The trouble with political scandals is that while the headlines are bold enough, the news-skimming public very quickly become disoriented by the complex machinations that got us into this mess.
At which point the papers are wont to call on their - wince - information architects, to set out the story in easy-to-interpret graphical format. The Times takes the contrived route of illustrating the connections between those involved as arrows that form in the outline of a yacht (see pic, top). Oleg Deripaska is represented at the mast, Nathanial Rothschild the hull and Peter Mandelson is what looks like the waste pipe. Confusingly, George Osborne isn't here at all. Man overboard perhaps.

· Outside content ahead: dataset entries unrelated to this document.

(** * faasmctl: request building, map serialisation and the submit/poll client

    A shallow embedding of [faasmctl/util/batch.py] and
    [faasmctl/util/invoke.py], and the properties the protocol description
    states about them.

    Conventions.
    - A Python [int] is a [Z]; a loop index produced by [range] is a [nat].
    - A Python [str] used as map payload is its sequence of Unicode code
      points ([pystr]); [len] of a [str] counts code points.
    - A [bytes]/[bytearray] value is a [list Z] of values in [0, 256).
    - A Python exception is a constructor of [exn]; a function that can
      raise returns [result].
    - URLs, host names and the texts of plain HTTP bodies are
      [String.string].
    - A call that talks to the planner runs against the list of responses
      the endpoint will give, and yields its outcome together with the
      trace of what it posted, slept and printed. *)

From Stdlib Require Import ZArith List String Bool Lia QArith_base.
Import ListNotations.

Local Open Scope string_scope.
Local Open Scope list_scope.
Local Open Scope Z_scope.

(** ** Python values and exceptions *)

Module Py.

Inductive exn : Type :=
| AssertionError (msg : string)
| TypeError
| IndexError
| KeyError (key : string)
| StructError
| UnicodeEncodeError
| RuntimeError (msg : string)
| UnboundLocalError (name : string)
| ParseError.

Inductive result (A : Type) : Type :=
| Ok (a : A)
| Raise (e : exn).

Arguments Ok {A} a.
Arguments Raise {A} e.

Definition bind {A B : Type} (r : result A) (k : A -> result B) : result B :=
  match r with
  | Ok a => k a
  | Raise e => Raise e
  end.
(** One iteration of the loop over the lines. *)
Definition windowsStep (line : list N) : list SecretEntry :=
  let trimmed := trim line in
  if startsWith (js "Target:") trimmed then
    match matchTarget trimmed with
    | Some (c1 :: m1, c2 :: m2) =>
        [{| service := c1 :: m1; key := c2 :: m2 |}]
    | _ => []
    end
  else [].

Fixpoint windowsScan (lines : list (list N)) : list SecretEntry :=
  match lines with
  | [] => []
  | line :: rest => windowsStep line ++ windowsScan rest
  end.

Definition parseWindows (text : list N) : list SecretEntry :=
  windowsScan (split [10] text).

Definition enumerateWindows (shell : ShellText) : list SecretEntry :=
  match shell with
  | Ok text => parseWindows text
  | Throw _ => []
  end.

(** *** Well-formed records *)

(** A generic-password record of the macOS dump with the service [s] and
    the account [a], in the format of the comment in [enumerateMacOS]. *)
Definition macRecord (s a : list N) : list N :=
  js "class: " ++ genp ++ [10]
  ++ js "    " ++ blobPrefix "svce" ++ s ++ [quote] ++ [10]
  ++ js "    " ++ blobPrefix "acct" ++ a ++ [quote].

(** A record of the [secret-tool] listing, in the format of the comment in
    [enumerateLinux]. *)
Definition linuxRecord (s a : list N) : list N :=
  js "[/org/freedesktop/secrets/collection/login/1]" ++ [10]
  ++ js "label = x" ++ [10]
  ++ js "attribute.service = " ++ s ++ [10]
  ++ js "attribute.account = " ++ a.

(** A record of the [cmdkey] listing, in the format of the comment in
    [enumerateWindows]. *)
Definition windowsRecord (s a : list N) : list N :=
  js "    Target: LegacyGeneric:target=" ++ s ++ [slash] ++ a.

(** A listing with the line ends of Windows: every line feed preceded by a
    carriage return. *)
Definition crlf (text : list N) : list N :=
  flat_map (fun c => if c =? 10 then [13; 10] else [c]) text.

(** *** Platform dispatch *)


(** *** Grouping *)

(** The order of the default [Array.prototype.sort]: code unit by code
    unit. *)
Fixpoint strLe (a b : list N) : bool :=
  match a, b with
  | [], _ => true
  | _ :: _, [] => false
  | x :: a', y :: b' => (x <? y) || ((x =? y) && strLe a' b')
  end.

Fixpoint insertSorted (k : list N) (l : list (list N)) : list (list N) :=
  match l with
  | [] => [k]
  | h :: t => if strLe k h then k :: l else h :: insertSorted k t
  end.

(** [keys.sort()] *)
Definition sort (keys : list (list N)) : list (list N) :=
  foldr insertSorted [] keys.

(** The [Map] is modelled by what its [get] returns.  The order in which
    it iterates, which no caller modelled here reads, is
    [Grouping.insertionOrder]. *)
Definition groupByService (entries : list SecretEntry)
  : gmap (list N) (list (list N)) :=
  let groups :=
    foldl (fun (groups : gmap (list N) (list (list N))) entry =>
             let existing := default [] (groups !! service entry) in
             <[service entry := existing ++ [key entry]]> groups)
          ∅ entries in
  sort <$> groups.

(** *** The entry filter *)

(** [/^(_|[a-zA-Z0-9._-]+(::[a-zA-Z0-9_-]+)?)$/.test(s)].  The service run
    is the longest one: a shorter run is followed by a service character,
    which neither starts the optional group nor ends the string. *)
Definition servicePattern (s : list N) : bool :=
  eqb s (js "_")
  || (let run := takeWhile Secrets.serviceChar s in
      nonEmpty run
      && match drop (length run) s with
         | [] => true
         | rest =>
             startsWith (js "::") rest
             && Secrets.ENV_PATTERN (drop 2 rest)
         end).

(** [/^[A-Z][A-Z0-9_]*$/.test(s)] *)
Definition keyPattern (s : list N) : bool :=
  match s with
  | [] => false
  | c :: s' => isUpper c && forallb Secrets.keyChar s'
  end.

Definition filterShhEnvEntries (entries : list SecretEntry)
  : list SecretEntry :=
  List.filter
    (fun entry => servicePattern (service entry) && keyPattern (key entry))
    entries.

End Enumerate.

(** ** The secret store and asynchronous calls *)

(** [Bun.secrets.get({ service, name })] resolves to the stored value or to
    [null], or rejects. *)
Definition Store : Type := list N -> list N -> result (option (list N)).

(** A call to the store: [(service, name)]. *)
Definition Call : Type := list N * list N.

(** An asynchronous computation: the calls it made to the store, in order,
    and its outcome. *)
Definition Async (A : Type) : Type := list Call * result A.

Definition ret {A} (a : A) : Async A := ([], Ok a).

Definition abind {A B} (m : Async A) (k : A -> Async B) : Async B :=
  match m with
  | (calls, Ok a) => let '(calls', r) := k a in (calls ++ calls', r)
  | (calls, Throw e) => (calls, Throw e)
  end.

Notation "'await' x <- m 'in' k" := (abind m (fun x => k))
  (at level 10, x name, m at level 100, k at level 200).

Definition secretsGet (store : Store) (service name : list N)
  : Async (option (list N)) :=
  ([(service, name)], store service name).

Definition calls {A} (m : Async A) : list Call := fst m.
Definition outcome {A} (m : Async A) : result A := snd m.

(** A store that holds the listed items [(service, name, value)] and
    nothing else, and never rejects a read. *)
Definition storeOf (items : list (list N * list N * list N)) : Store :=
  fun service name =>
    Ok (snd <$> List.find
                  (fun item => eqb (fst (fst item)) service
                               && eqb (snd (fst item)) name)
                  items).

(** ** Objects used as maps *)

(** A [Record<string, string>] made by an object literal is modelled as the
    finite map of its own properties. *)
Module Obj.

Definition PROTO : list N := js "__proto__".

(** [obj[key] = value] for a string [value]: the own property is written,
    except under the name [__proto__], where the setter that the object
    inherits ignores a value that is neither an object nor [null]. *)
Definition setProperty (obj : gmap (list N) (list N)) (key value : list N)
  : gmap (list N) (list N) :=
  if eqb key PROTO then obj else <[key := value]> obj.

(** [Object.assign(target, source)]: every own property of [source] is
    written to [target] as by an assignment. *)
Definition assign (target source : gmap (list N) (list N))
  : gmap (list N) (list N) :=
  delete PROTO source ∪ target.

End Obj.

(** ** lib/secrets.ts: reading the values of a namespace *)

Module Fetch.

(** The loop of [getSecretsForService], [result] being the object under
    construction. *)
Fixpoint getSecretsLoop (store : Store) (serviceName : list N)
    (keys : list (list N)) (result : gmap (list N) (list N))
  : Async (gmap (list N) (list N)) :=
  match keys with
  | [] => ret result
  | key :: rest =>
      await value <- secretsGet store serviceName key in
      getSecretsLoop store serviceName rest
        match value with
        | Some v => Obj.setProperty result key v
        | None => result
        end
  end.

Definition getSecretsForService (store : Store) (serviceName : list N)
    (keys : list (list N)) : Async (gmap (list N) (list N)) :=
  getSecretsLoop store serviceName keys ∅.

(** The value the store holds under [k] when [k] is one of [keys], can be
    written as a property and the store has a value for it: what the loop
    writes under [k].  It serves to state the result of the loop. *)
Definition fetched (store : Store) (serviceName : list N)
    (keys : list (list N)) (k : list N) : option (list N) :=
  if bool_decide (k ∈ keys) && negb (eqb k Obj.PROTO)
  then match store serviceName k with
       | Ok (Some v) => Some v
       | _ => None
       end
  else None.

End Fetch.

(** ** commands/run.ts: the flat merge *)

Module Run.

(** The layers of a request: the root, then the service, then the
    service and environment, each only when its argument is truthy. *)
Definition layersOf (service env : option (list N)) : list (list N) :=
  [js "_"]
  ++ (if truthy service
      then [Secrets.value service]
           ++ (if truthy env
               then [Secrets.value service ++ js "::" ++ Secrets.value env]
               else [])
      else []).

(** The loop over the layers; [Object.assign(merged, secrets)] lets the
    values of [secrets] win. *)
Fixpoint mergeLayers (store : Store) (groups : gmap (list N) (list (list N)))
    (layers : list (list N)) (merged : gmap (list N) (list N))
  : Async (gmap (list N) (list N)) :=
  match layers with
  | [] => ret merged
  | layer :: rest =>
      let keys := default [] (groups !! layer) in
      if (0 <? length keys)%nat then
        await secrets <- Fetch.getSecretsForService store layer keys in
        mergeLayers store groups rest (Obj.assign merged secrets)
      else mergeLayers store groups rest merged
  end.

(** What [layer] gives for [k]: the value fetched under [k] when the group
    of [layer] has [k].  It serves to state the result of the loop. *)
Definition layerValue (store : Store) (groups : gmap (list N) (list (list N)))
    (layer k : list N) : option (list N) :=
  Fetch.fetched store layer (default [] (groups !! layer)) k.

(** [enumerated] is the outcome of [await enumerateSecrets()]. *)
Definition getMergedSecrets
    (enumerated : result (list Enumerate.SecretEntry)) (store : Store)
    (service env : option (list N)) : Async (gmap (list N) (list N)) :=
  await allEntries <- ([], enumerated) in
  let entries := Enumerate.filterShhEnvEntries allEntries in
  let groups := Enumerate.groupByService entries in
  mergeLayers store groups (layersOf service env) ∅.

End Run.

(** ** commands/list.ts: the merged view *)

Module ListCmd.

Definition STRIKETHROUGH_START : list N := [27] ++ js "[9m".
Definition STRIKETHROUGH_END : list N := [27] ++ js "[0m".

(** The two branch prefixes: U+251C or U+2514, twice U+2500, a space. *)
Definition branchMiddle : list N := [9500; 9472; 9472; 32].
Definition branchLast : list N := [9492; 9472; 9472; 32].

Definition layersOf (service : list N) (env : option (list N))
  : list (list N) :=
  [js "_"; service]
  ++ (if truthy env then [service ++ js "::" ++ Secrets.value env] else []).

(** The first loop: the last layer that has a key is recorded for it. *)
Definition winningLayer (groups : gmap (list N) (list (list N)))
    (layers : list (list N)) : gmap (list N) (list N) :=
  foldl (fun (winning : gmap (list N) (list N)) layer =>
           foldl (fun (winning : gmap (list N) (list N)) key =>
                    <[key := layer]> winning)
                 winning (default [] (groups !! layer)))
        ∅ layers.

(** The second loop: it runs over all layers but the last one, skips an
    empty layer name, and adds the string [layer:key] for every key whose
    winning layer is another one. *)
Definition overriddenKeys (groups : gmap (list N) (list (list N)))
    (layers : list (list N)) : gset (list N) :=
  let winning := winningLayer groups layers in
  foldl (fun (overridden : gset (list N)) layer =>
           if negb (nonEmpty layer) then overridden
           else
             foldl (fun (overridden : gset (list N)) key =>
                      if bool_decide (winning !! key ≠ Some layer)
                      then overridden ∪ {[ layer ++ js ":" ++ key ]}
                      else overridden)
                   overridden (default [] (groups !! layer)))
        ∅ (take (length layers - 1) layers).

(** [overriddenKeys.has(`${layer}:${key}`)] *)
Definition isOverridden (overridden : gset (list N)) (layer key : list N)
  : bool :=
  bool_decide (layer ++ js ":" ++ key ∈ overridden).

(** The lines printed by [printTreeWithOverrides]. *)
Fixpoint printTreeWithOverrides (keys : list (list N)) (layer : list N)
    (overridden : gset (list N)) : list (list N) :=
  match keys with
  | [] => []
  | key :: rest =>
      let prefix := match rest with [] => branchLast | _ => branchMiddle end in
      (if isOverridden overridden layer key
       then prefix ++ STRIKETHROUGH_START ++ key ++ STRIKETHROUGH_END
       else prefix ++ key)
      :: printTreeWithOverrides rest layer overridden
  end.

(** The third loop, from index [i] on: the lines printed for the layers
    that remain. *)
Fixpoint printLayers (groups : gmap (list N) (list (list N)))
    (overridden : gset (list N)) (i : nat) (layers : list (list N))
  : list (list N) :=
  match layers with
  | [] => []
  | layer :: rest =>
      let following := printLayers groups overridden (S i) rest in
      if negb (nonEmpty layer) then following
      else
        let keys := default [] (groups !! layer) in
        (if (0 <? i)%nat then [[]] else [])
        ++ (if (length keys =? 0)%nat && negb (eqb layer (js "_"))
            then following
            else [layer]
                 ++ (if (length keys =? 0)%nat then following
                     else printTreeWithOverrides keys layer overridden
                          ++ following))
  end.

The Daily Mirror (right, middle) perplexingly transports this very nautical affair into a sort of metro map - with Osborne, Deripaska, Mandelson and multiple Murdochs, among others, depicted as stations and the connections between them train lines. Never one to baulk at exhausting a metaphor, Paper Monitor concludes that Deripaska is the King's Cross of the outfit, David Cameron the Paddington and poor Roman Abramovich the Ruislip Gardens.
The Guardian's diagram (right, bottom) also has a ring of a train map, although the lines are more swirly than rigid and straight.
It's enough to make the head hurt, although quite whether it's going to dispatch one into a bottomless pit of depression is less sure. Paper Monitor only wonders because the Sun cites Yachtgate, along with the GFC, as an excuse for a "happy page" which is newspaperly the equivalent of Kirsty's 91Èȱ¬ Videos - a picture of a pig in wellies, another of a baby sitting in a watermelon, a man selling "genuine fake watches" and, yes, a big-breasted woman in a tight Obama campaign vest.
Are people really depressed by political scandal stories, or just bamboozled?